Трава, орошенная росой, сверчала и прицокивала… Ромб желтого пятна падал на землю от окна, отгоняя прочь непроглядную ночь за околицей. Тихий неторопливый разговор за окном переплетался с ночными шорохами, серенадами сверчков, с зыбким дуновением горячего степного воздуха.
- А еще что-нибудь расскажи!
- В Будепеште был – это столица Венгрии. За мной два мата, одна ничьи и так далее… А в лагере я подружился с одним японцем, польскими братьями-близнецами и шахматистом из Москвы. Переписываемся. Ты к нам приедешь, я тебе фотографии покажу, дипломы всякие, призы…
- Слушай, я давно тебя хочу спросить… Только ты не смейся… Чем отличается трамвай от этого… как его… троллейбуса?
Стас на секунды замер и разразился беззвучным смехом.
- Ты что?! В городе вообще ни разу не был?
Санька нахмурился, но ответил искренне:
- Три года назад ездил с отцом в райцентр, но там только автобусы ходят.
- Да ты только приезжай к нам! Я тебя и на трамвае, и на троллейбусе, и на чертовом колесе… и в зоопарк, и в цирк. А то вы в своих Орешниках ничего не видите, кроме приведений!
Стас еще долго и пространно говорил. Санька полулежал, подперев щеку ладонью, устремив куда-то далеко свой взгляд.

За окном подали три коротких сигнала-присвиста. Санька растолкал Стаса. Стас собирался на рыбалку словно нехотя - он явно медлил.
- Ты скоро? – Санька сидел на подоконнике, готовый прыгнуть с окна.
- Не ждите. Я догоню.
Расшвыряв вещи в чемодане, Стас, наконец, нашел какой-то сверток, сунул его в карман куртки.

Мальчиков с удочками, бидоном, позвякивающим ритмично шагам, поглотил туман.
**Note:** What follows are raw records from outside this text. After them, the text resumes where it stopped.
(* ===== verification/StakeTableVec.v ===== *)
(** * The vector stake table

    [hotshot-stake-table/src/vec_based.rs]: three snapshots, each three vectors
    indexed by the position of a key, the totals, the commitments of the two
    finalized snapshots, and the map from keys to positions.  The table is the second
    instance of [StakeTableLaws]; [stake_tables_agree] compares it with the Merkle
    tree.  The rescue hash and the field are parameters ([CommitCtx]). *)

From S2P Require Import Prelude StakeTableScheme StakeTableMt StakeTableMtProofs StakeTableMtTable.

(** The hash of [jf_rescue], with its [unwrap] ([None] is a panic), the field, and
    the two key types' [ToFields]. *)
Class CommitCtx (K1 K2 G : Type) := {
  evaluate : list G → option G;
  G_default : G;
  K1_to_fields : K1 → list G;
  K1_SIZE : nat;
  K2_to_fields : K2 → list G;
  K2_SIZE : nat;
  K2_default : K2;
  u256_to_G : Z → G;
}.

(** [Vec::resize] *)
Definition resize {A} (l : list A) (n : nat) (x : A) : list A := take n l ++ replicate (n - length l) x.

Section VecTable.
Context {K1 K2 G : Type} `{!EqDecision K1, !Countable K1, !CommitCtx K1 K2 G}.

Record StakeTableSnapshot := {
  bls_keys : list K1;
  schnorr_keys : list K2;
  stake_amount : list Z;
}.

Definition Snapshot_default : StakeTableSnapshot :=
  {| bls_keys := []; schnorr_keys := []; stake_amount := [] |}.

Record VecStakeTable := {
  capacity : nat;
  vt_head : StakeTableSnapshot;
  vt_epoch_start : StakeTableSnapshot;
  vt_last_epoch_start : StakeTableSnapshot;
  head_total_stake : Z;
  epoch_start_total_stake : Z;
  last_epoch_start_total_stake : Z;
  epoch_start_comm : G * G * G;
  last_epoch_start_comm : G * G * G;
  bls_mapping : gmap K1 nat;
}.

(** The head, its total and the mapping are written; the rest stays. *)
Definition set_vt_head (st : VecStakeTable) (s : StakeTableSnapshot) (total : Z) (mapping : gmap K1 nat) : VecStakeTable :=
  {| capacity := capacity st; vt_head := s; vt_epoch_start := vt_epoch_start st;
     vt_last_epoch_start := vt_last_epoch_start st; head_total_stake := total;
     epoch_start_total_stake := epoch_start_total_stake st;
     last_epoch_start_total_stake := last_epoch_start_total_stake st; epoch_start_comm := epoch_start_comm st;
     last_epoch_start_comm := last_epoch_start_comm st; bls_mapping := mapping |}.

Definition set_stakes (st : VecStakeTable) (stakes : list Z) (total : Z) : VecStakeTable :=
  set_vt_head st {| bls_keys := bls_keys (vt_head st); schnorr_keys := schnorr_keys (vt_head st); stake_amount := stakes |}
    total (bls_mapping st).

Definition vec_register (st : VecStakeTable) (new_key : K1) (amount : Z) (aux : K2) : outcome StakeTableError VecStakeTable :=
  match bls_mapping st !! new_key with
  | Some _ => Err ExistingKey
  | None =>
      let pos := size (bls_mapping st) in
      let head := {| bls_keys := bls_keys (vt_head st) ++ [new_key];
                     schnorr_keys := schnorr_keys (vt_head st) ++ [aux];
                     stake_amount := stake_amount (vt_head st) ++ [amount] |} in
      total ← u256_add (head_total_stake st) amount;
      Ok (set_vt_head st head total (<[new_key := pos]> (bls_mapping st)))
  end.

(** The key stays, with no stake. *)
Definition deregister (st : VecStakeTable) (existing_key : K1) : outcome StakeTableError VecStakeTable :=
  match bls_mapping st !! existing_key with
  | Some pos =>
      old ← index (stake_amount (vt_head st)) pos;
      total ← u256_sub (head_total_stake st) old;
      stakes ← index_set (stake_amount (vt_head st)) pos 0;
      Ok (set_stakes st stakes total)
  | None => Err KeyNotFound
  end.

Definition vec_commitment (st : VecStakeTable) (version : SnapshotVersion) : outcome StakeTableError (G * G * G) :=
  match version with
  | EpochStart => Ok (epoch_start_comm st)
  | LastEpochStart => Ok (last_epoch_start_comm st)
  | _ => Err SnapshotUnsupported
  end.
(** Quorum intersection: two certificates that check against the same
    stake table share signers of combined stake at least twice the threshold
    less the total stake, and every shared signer signed both messages. *)
Lemma qc_overlap pp m1 m2 sig1 sig2 s1 s2 w1 w2 :
  entries_ok (stake_entries pp) →
  check_qc pp m1 (sig1, s1) = Ok w1 → check_qc pp m2 (sig2, s2) = Ok w2 →
  let common := zip_with andb s1 s2 in
  2 * qc_threshold pp - total_stake_of (stake_entries pp)
    <= weight (stake_entries pp) common ∧
  Forall (fun k => signed k m1 ∧ signed k m2) (ver_keys (stake_entries pp) common).
Proof using L.
  intros He (Hl1 & -> & Hw1 & Hv1)%check_qc_inv (Hl2 & -> & Hw2 & Hv2)%check_qc_inv common; [|done..].
  split.
  - pose proof (weight_overlap _ s1 s2 (proj1 He) Hl1 Hl2). unfold common. lia.
  - apply multi_sig_unforgeable in Hv1, Hv2. rewrite Forall_forall in Hv1, Hv2.
    apply Forall_forall. intros k (i & e & Hi & Hb & Hk)%elem_of_ver_keys.
    unfold common in Hb. apply lookup_zip_with_Some in Hb as (b1 & b2 & Hb & ? & ?).
    symmetry in Hb. apply andb_true_iff in Hb as [-> ->].
    split; [apply Hv1|apply Hv2]; apply elem_of_ver_keys; eauto.
Qed.

(** [signers] is a quorum on [m] and [sigs] are its signatures, in any order. *)
Definition quorum_of pp m signers sigs : Prop :=
  entries_ok (stake_entries pp) ∧ length signers = length (stake_entries pp) ∧
  0 < qc_threshold pp <= weight (stake_entries pp) signers ∧
  ∃ ss, Forall2 (fun k s => validate k s m = true) (ver_keys (stake_entries pp) signers) ss ∧
        ss ≡ₚ sigs.

Lemma assemble_then_check pp m signers sigs :
  quorum_of pp m signers sigs →
  ∃ qc, assemble_qc pp signers sigs = Ok qc ∧
        check_qc pp m qc = Ok (weight (stake_entries pp) signers) ∧
        trace_qc pp m qc = Ok (ver_keys (stake_entries pp) signers).
Proof using L.
  intros (He & Hl & Hw & ss & Hv & Hp).
  assert (ver_keys (stake_entries pp) signers ≠ []) as Hne.
  { intros Hk%weight_ver_keys_nil. lia. }
  destruct (aggregate_complete _ _ _ m Hne Hv Hp) as (sig & Ha & Hm).
  assert (check_qc pp m (sig, signers) = Ok (weight (stake_entries pp) signers)) as Hc
    by (apply check_qc_intro; [done|done|lia|done]).
  exists (sig, signers). split_and!; [|done|].
  - apply assemble_qc_intro; [done|done|lia| |done].
    rewrite <-Hp. by eapply Forall2_length.
  - unfold trace_qc. rewrite Hl, Nat.eqb_refl, Hc. simpl. mon. by rewrite ver_keys_filter.
Qed.

(** Assembling valid signatures gives a certificate that checks: when the
    bit vector has one bit per stake table entry, the entries with a bit set
    carry at least the (positive) threshold, and the signatures, in any order,
    are one per such entry that its key validates on the message, [assemble]
    succeeds and [check] of its result returns the combined stake of the
    signers. *)
Theorem qc_assemble_check pp m signers sigs :
  quorum_of pp m signers sigs →
  ∃ qc, assemble_qc pp signers sigs = Ok qc ∧
        check_qc pp m qc = Ok (weight (stake_entries pp) signers) ∧
        trace_qc pp m qc = Ok (ver_keys (stake_entries pp) signers).
Proof using L. apply assemble_then_check. Qed.
End QcProperties.

#[local] Existing Instance Ideal.open_signatures.

Lemma qc_assemble_check_witness :
  ∃ qc, assemble_qc Ideal.params3 [true; false; true] [[(10, Ideal.msg)]; [(30, Ideal.msg)]] = Ok qc ∧
        check_qc Ideal.params3 Ideal.msg qc = Ok 2 ∧
        trace_qc Ideal.params3 Ideal.msg qc = Ok [10; 30].
Proof.
  apply (qc_assemble_check (L := Ideal.open_laws) Ideal.params3 Ideal.msg [true; false; true]
           [[(10, Ideal.msg)]; [(30, Ideal.msg)]]).
  split_and!; [apply Ideal.table3_ok|done|by compute|by compute|].
  exists [[(10, Ideal.msg)]; [(30, Ideal.msg)]]. split; [repeat constructor|done].
Defined.
(** Leadership rotates: a [StaticCommittee] with a known, non-empty table
    gives every member exactly one view in any window of as many consecutive
    views as it has members. *)
Theorem static_leader_rotation (c : Committee) e t td v k :
  single_known c e t td → k ∈ map stake_key t →
  is_u64 v → is_u64 (v + Z.of_nat (length t)) →
  ∃ j, 0 <= j < Z.of_nat (length t) ∧ lookup_leader (Membership := StaticCommittee) c (v + j) e = Ok k ∧
    ∀ j', 0 <= j' < Z.of_nat (length t) →
      lookup_leader (Membership := StaticCommittee) c (v + j') e = Ok k → j' = j.
Proof.
  intros (Ht & Htd & ->) Hk Hv Hvn. simpl. destruct Ht as (Hnd & _).
  apply list_elem_of_lookup in Hk as [i Hi]. fold (stake_key <$> t) in Hi, Hnd.
  pose proof (lookup_lt_Some _ _ _ Hi) as Hlt. rewrite length_fmap in Hlt.
  set (n := Z.of_nat (length t)) in *. assert (t ≠ []) as Hne by (intros ->; simpl in *; lia).
  assert (∀ j, leader_at (E:=Error) t (v + j) = Ok k ↔ (v + j) mod n = Z.of_nat i) as Hlead.
  { intros j. destruct (leader_at_ok (E:=Error) t (v + j) Hne) as (x & Hx & ->).
    fold n in Hx. pose proof (Z.mod_pos_bound (v + j) n ltac:(lia)) as Hb. split.
    - intros [= Hkx]. enough (Z.to_nat ((v + j) mod n) = i) by lia.
      eapply NoDup_lookup; [done| |done]. by rewrite list_lookup_fmap, Hx, <-Hkx.
    - intros Heq. rewrite Heq, Nat2Z.id in Hx.
      rewrite list_lookup_fmap, Hx in Hi. by simplify_eq/=. }
  exists ((Z.of_nat i - v) mod n).
  pose proof (Z.mod_pos_bound (Z.of_nat i - v) n ltac:(lia)) as Hb. split; [done|]. split.
  - apply Hlead. rewrite Zplus_mod_idemp_r.
    replace (v + (Z.of_nat i - v)) with (Z.of_nat i) by lia. apply Z.mod_small. lia.
  - intros j' Hj' Hl%Hlead. rewrite <-Hl. rewrite Zminus_mod_idemp_l.
    replace (v + j' - v) with j' by lia. symmetry. by apply Z.mod_small.
Qed.
End Properties.

(** ** Examples and witnesses *)

#[local] Existing Instance Ideal.open_signatures.

Module Demo.
Definition peers : list PeerConfig := map (Build_PeerConfig _) Ideal.table3.
Definition committee : Committee := committee_new peers peers.

Lemma table3_table_ok : table_ok Ideal.table3.
Proof.
  split_and!; [|repeat constructor|apply Ideal.table3_ok|by compute].
  apply (bool_decide_unpack _). by vm_compute.
Qed.

Lemma committee_known e : single_known committee e Ideal.table3 Ideal.table3.
Proof. split_and!; [apply table3_table_ok..|done]. Qed.

(** Two nodes with one hundred times the stake of the third. *)
Definition weighted : list StakeTableEntry :=
  [ {| stake_key := 10; stake_amount := 100 |}; {| stake_key := 20; stake_amount := 100 |};
    {| stake_key := 30; stake_amount := 1 |} ].
Definition weighted_committee : Committee :=
  committee_new (map (Build_PeerConfig _) weighted) [].
Definition msg1 : bytes := 1 :: replicate 31 0.
Definition msg2 : bytes := 2 :: replicate 31 0.
End Demo.

(** The thresholds of a [StaticCommittee] count nodes, while a certificate
    is checked against the stake of its signers: with unequal stakes two
    certificates for different messages can both reach the success threshold
    with no signer in common. *)
Theorem weighted_quorums_can_be_disjoint :
  ∃ thr qc1 qc2,
    success_threshold (Membership := StaticCommittee) Demo.weighted_committee None = Ok thr ∧
    stake_table (Membership := StaticCommittee) Demo.weighted_committee None = Ok Demo.weighted ∧
    is_ok (check_qc (public_parameter Demo.weighted thr) Demo.msg1 qc1) = true ∧
    is_ok (check_qc (public_parameter Demo.weighted thr) Demo.msg2 qc2) = true ∧
    Demo.msg1 ≠ Demo.msg2 ∧
    ver_keys Demo.weighted (zip_with andb qc1.2 qc2.2) = [].
Proof.
  exists 3, ([(10, Demo.msg1)], [true; false; false]), ([(20, Demo.msg2)], [false; true; false]).
  split_and!; [by vm_compute..|done|by vm_compute].
Qed.

Lemma unit_stake_quorum_intersection_witness :
  2 <= weight Ideal.table3 (zip_with andb [true; true; true] [true; true; true]).
Proof.
  refine (proj1 (unit_stake_quorum_intersection (Lc := static_committee_laws)
    (Ls := Ideal.open_laws) Demo.committee None Ideal.table3 Ideal.table3 3 2 Ideal.msg Ideal.msg
    (map (fun k => (k, Ideal.msg)) [10; 20; 30]) (map (fun k => (k, Ideal.msg)) [10; 20; 30])
    [true; true; true] [true; true; true] 3 3 (Demo.committee_known None) _ _ _ _ _));
  [repeat constructor|vm_compute; reflexivity..].
Defined.

Lemma static_leader_rotation_witness :
  ∃ j, 0 <= j < 3 ∧ lookup_leader (Membership := StaticCommittee) Demo.committee (5 + j) None = Ok 20.
Proof.
  destruct (static_leader_rotation Demo.committee None Ideal.table3 Ideal.table3 5 20
    (Demo.committee_known None)) as (j & Hj & Hl & _);
  [|by compute|by compute|exists j; by split].
  right. left.
Defined.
Витька хотел было заговорить о покойниках, которые привиделись ему этой ночью, но его никто не поддержал. Все шли отчужденно, каждый сам по себе; Стас замыкал шествие, отставая немного, но не теряя Витька и Санька из виду. Вот поплыли кресты… Мальчики прибавили шагу. И тут…
И тут… непонятно откуда тишину взорвал гомерический гогот. Витька и Санек испуганно заметались, звякнул о землю бидон, покатилась крышка. Ужаленными вертелись мальчишки, затравленно озираясь на густой проклятый туман. К гомерическому раскатистому гоготу прибавился чей-то хохоток. Но этого ни Санек, ни Витюха не успели заметить: они ринулись в брешь густых зарослей облепихи, раздирая одежду, царапая лицо, шею, руки; они летели сломя голову…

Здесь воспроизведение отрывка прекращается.